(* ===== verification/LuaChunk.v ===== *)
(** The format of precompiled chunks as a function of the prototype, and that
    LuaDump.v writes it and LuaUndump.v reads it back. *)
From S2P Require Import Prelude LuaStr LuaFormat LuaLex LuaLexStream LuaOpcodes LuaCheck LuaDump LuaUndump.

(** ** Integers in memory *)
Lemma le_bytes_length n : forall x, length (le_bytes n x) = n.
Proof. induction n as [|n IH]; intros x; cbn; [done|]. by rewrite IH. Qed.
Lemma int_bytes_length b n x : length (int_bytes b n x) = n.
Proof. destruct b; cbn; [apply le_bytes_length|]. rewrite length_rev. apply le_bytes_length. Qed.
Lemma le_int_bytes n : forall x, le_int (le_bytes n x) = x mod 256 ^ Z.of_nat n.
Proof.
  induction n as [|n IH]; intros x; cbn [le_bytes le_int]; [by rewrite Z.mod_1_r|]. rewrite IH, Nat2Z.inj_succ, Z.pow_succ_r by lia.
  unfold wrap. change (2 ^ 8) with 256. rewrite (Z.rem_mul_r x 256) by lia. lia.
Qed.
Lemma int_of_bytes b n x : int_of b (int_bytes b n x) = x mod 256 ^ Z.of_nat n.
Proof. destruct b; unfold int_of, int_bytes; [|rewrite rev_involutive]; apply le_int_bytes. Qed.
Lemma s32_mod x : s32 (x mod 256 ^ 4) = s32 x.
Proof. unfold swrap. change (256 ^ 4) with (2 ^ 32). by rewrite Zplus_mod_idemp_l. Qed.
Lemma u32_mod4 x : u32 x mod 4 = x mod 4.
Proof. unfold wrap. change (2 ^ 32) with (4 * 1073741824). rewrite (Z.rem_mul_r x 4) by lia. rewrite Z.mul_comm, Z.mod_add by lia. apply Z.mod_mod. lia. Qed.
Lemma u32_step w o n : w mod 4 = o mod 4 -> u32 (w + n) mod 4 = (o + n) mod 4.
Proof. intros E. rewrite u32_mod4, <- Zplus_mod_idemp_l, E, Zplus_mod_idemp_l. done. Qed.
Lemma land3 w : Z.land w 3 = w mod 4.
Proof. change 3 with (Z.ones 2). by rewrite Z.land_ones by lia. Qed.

= = =

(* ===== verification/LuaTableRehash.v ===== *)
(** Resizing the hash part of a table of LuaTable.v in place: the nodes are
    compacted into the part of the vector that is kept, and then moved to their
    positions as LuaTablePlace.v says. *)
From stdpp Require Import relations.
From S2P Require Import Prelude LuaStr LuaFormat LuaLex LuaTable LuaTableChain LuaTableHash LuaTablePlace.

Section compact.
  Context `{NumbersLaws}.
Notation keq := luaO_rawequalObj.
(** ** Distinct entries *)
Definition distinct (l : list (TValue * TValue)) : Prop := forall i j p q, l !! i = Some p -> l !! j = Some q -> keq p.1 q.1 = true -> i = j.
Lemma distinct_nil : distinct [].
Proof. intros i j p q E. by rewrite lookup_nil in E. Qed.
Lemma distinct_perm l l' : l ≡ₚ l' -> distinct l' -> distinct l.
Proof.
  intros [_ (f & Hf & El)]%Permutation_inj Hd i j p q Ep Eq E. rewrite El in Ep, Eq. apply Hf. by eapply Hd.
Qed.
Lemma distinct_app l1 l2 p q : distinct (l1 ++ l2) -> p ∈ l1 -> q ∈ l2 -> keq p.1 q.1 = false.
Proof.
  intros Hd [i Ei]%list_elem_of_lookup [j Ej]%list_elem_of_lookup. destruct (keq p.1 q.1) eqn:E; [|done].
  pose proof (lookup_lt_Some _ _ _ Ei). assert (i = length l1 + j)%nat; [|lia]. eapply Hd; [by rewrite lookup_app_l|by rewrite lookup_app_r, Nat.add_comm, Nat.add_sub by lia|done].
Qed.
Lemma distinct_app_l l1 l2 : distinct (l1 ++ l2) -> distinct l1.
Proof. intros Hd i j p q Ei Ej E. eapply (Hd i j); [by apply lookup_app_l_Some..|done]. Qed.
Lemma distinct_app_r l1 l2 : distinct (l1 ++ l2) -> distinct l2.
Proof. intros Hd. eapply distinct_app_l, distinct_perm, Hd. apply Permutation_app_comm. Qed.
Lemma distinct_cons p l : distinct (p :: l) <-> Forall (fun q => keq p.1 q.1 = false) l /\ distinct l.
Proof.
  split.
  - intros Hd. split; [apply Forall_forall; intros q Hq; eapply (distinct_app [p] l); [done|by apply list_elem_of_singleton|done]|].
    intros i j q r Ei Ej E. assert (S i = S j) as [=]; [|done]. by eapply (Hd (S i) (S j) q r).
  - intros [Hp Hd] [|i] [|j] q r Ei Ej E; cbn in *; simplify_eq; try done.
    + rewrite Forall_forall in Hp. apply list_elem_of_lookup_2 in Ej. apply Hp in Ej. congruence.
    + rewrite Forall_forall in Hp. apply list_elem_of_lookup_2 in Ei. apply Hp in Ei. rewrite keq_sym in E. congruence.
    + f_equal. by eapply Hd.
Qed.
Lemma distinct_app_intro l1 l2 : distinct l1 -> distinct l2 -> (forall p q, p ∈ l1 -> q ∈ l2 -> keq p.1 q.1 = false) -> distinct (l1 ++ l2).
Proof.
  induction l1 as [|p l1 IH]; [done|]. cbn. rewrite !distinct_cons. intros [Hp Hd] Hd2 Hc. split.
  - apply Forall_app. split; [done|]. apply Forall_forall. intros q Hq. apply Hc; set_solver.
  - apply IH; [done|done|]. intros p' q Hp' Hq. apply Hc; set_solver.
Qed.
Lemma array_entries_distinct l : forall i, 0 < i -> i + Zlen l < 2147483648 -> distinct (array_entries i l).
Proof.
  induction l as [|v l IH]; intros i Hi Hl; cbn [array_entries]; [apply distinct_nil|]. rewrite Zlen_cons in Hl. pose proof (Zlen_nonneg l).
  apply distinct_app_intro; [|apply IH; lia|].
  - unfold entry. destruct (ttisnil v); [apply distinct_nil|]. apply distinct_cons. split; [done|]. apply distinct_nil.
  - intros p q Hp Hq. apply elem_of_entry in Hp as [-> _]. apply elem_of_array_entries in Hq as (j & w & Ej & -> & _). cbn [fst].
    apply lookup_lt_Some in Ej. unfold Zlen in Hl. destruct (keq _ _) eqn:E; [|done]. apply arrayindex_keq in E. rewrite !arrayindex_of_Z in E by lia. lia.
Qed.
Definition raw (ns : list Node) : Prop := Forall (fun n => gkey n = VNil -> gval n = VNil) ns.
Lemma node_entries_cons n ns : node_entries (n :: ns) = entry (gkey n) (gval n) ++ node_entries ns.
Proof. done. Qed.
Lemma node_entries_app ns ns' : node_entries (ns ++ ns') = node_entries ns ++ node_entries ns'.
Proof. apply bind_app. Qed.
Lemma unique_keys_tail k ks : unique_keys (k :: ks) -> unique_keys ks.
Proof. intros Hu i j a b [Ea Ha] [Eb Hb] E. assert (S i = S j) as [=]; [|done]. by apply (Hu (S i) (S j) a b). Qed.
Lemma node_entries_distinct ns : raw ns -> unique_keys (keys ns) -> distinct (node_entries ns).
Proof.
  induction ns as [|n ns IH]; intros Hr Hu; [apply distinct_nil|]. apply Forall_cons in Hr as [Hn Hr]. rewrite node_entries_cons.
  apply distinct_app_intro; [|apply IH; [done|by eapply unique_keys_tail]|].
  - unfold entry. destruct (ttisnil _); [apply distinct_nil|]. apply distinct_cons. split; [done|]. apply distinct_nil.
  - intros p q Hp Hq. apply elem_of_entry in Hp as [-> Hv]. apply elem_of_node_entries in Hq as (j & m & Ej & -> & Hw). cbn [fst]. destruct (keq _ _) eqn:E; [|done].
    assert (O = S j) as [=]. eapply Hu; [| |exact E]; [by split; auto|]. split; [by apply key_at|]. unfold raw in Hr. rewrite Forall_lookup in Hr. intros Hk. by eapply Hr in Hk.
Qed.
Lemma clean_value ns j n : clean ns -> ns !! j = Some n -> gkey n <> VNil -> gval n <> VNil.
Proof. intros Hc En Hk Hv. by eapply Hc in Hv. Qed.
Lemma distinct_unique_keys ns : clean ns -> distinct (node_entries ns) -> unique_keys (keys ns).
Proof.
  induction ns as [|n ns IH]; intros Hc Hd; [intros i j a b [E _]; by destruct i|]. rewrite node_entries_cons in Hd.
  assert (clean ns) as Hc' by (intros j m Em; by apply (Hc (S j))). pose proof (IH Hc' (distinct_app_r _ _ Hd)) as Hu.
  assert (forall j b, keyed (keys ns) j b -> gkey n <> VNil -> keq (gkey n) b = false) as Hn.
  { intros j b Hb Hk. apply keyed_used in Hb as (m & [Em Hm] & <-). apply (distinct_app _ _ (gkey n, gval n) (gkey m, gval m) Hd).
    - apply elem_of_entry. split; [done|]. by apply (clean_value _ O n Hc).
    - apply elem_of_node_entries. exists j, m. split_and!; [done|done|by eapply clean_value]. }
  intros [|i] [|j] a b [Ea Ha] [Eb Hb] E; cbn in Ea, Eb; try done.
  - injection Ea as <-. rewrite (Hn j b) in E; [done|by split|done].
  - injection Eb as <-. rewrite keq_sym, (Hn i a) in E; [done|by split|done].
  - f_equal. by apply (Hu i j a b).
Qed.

= = =

Problem requirements: Among the lines above, repeat exactly those from the line with "From S2P Require Import Prelude LuaStr LuaFormat LuaLex LuaTable" to the line with "Lemma distinct_app_l l1", counting both ends.

Output of the exercise:
From S2P Require Import Prelude LuaStr LuaFormat LuaLex LuaTable LuaTableChain LuaTableHash LuaTablePlace.

Section compact.
  Context `{NumbersLaws}.
Notation keq := luaO_rawequalObj.
(** ** Distinct entries *)
Definition distinct (l : list (TValue * TValue)) : Prop := forall i j p q, l !! i = Some p -> l !! j = Some q -> keq p.1 q.1 = true -> i = j.
Lemma distinct_nil : distinct [].
Proof. intros i j p q E. by rewrite lookup_nil in E. Qed.
Lemma distinct_perm l l' : l ≡ₚ l' -> distinct l' -> distinct l.
Proof.
  intros [_ (f & Hf & El)]%Permutation_inj Hd i j p q Ep Eq E. rewrite El in Ep, Eq. apply Hf. by eapply Hd.
Qed.
Lemma distinct_app l1 l2 p q : distinct (l1 ++ l2) -> p ∈ l1 -> q ∈ l2 -> keq p.1 q.1 = false.
Proof.
  intros Hd [i Ei]%list_elem_of_lookup [j Ej]%list_elem_of_lookup. destruct (keq p.1 q.1) eqn:E; [|done].
  pose proof (lookup_lt_Some _ _ _ Ei). assert (i = length l1 + j)%nat; [|lia]. eapply Hd; [by rewrite lookup_app_l|by rewrite lookup_app_r, Nat.add_comm, Nat.add_sub by lia|done].
Qed.
Lemma distinct_app_l l1 l2 : distinct (l1 ++ l2) -> distinct l1.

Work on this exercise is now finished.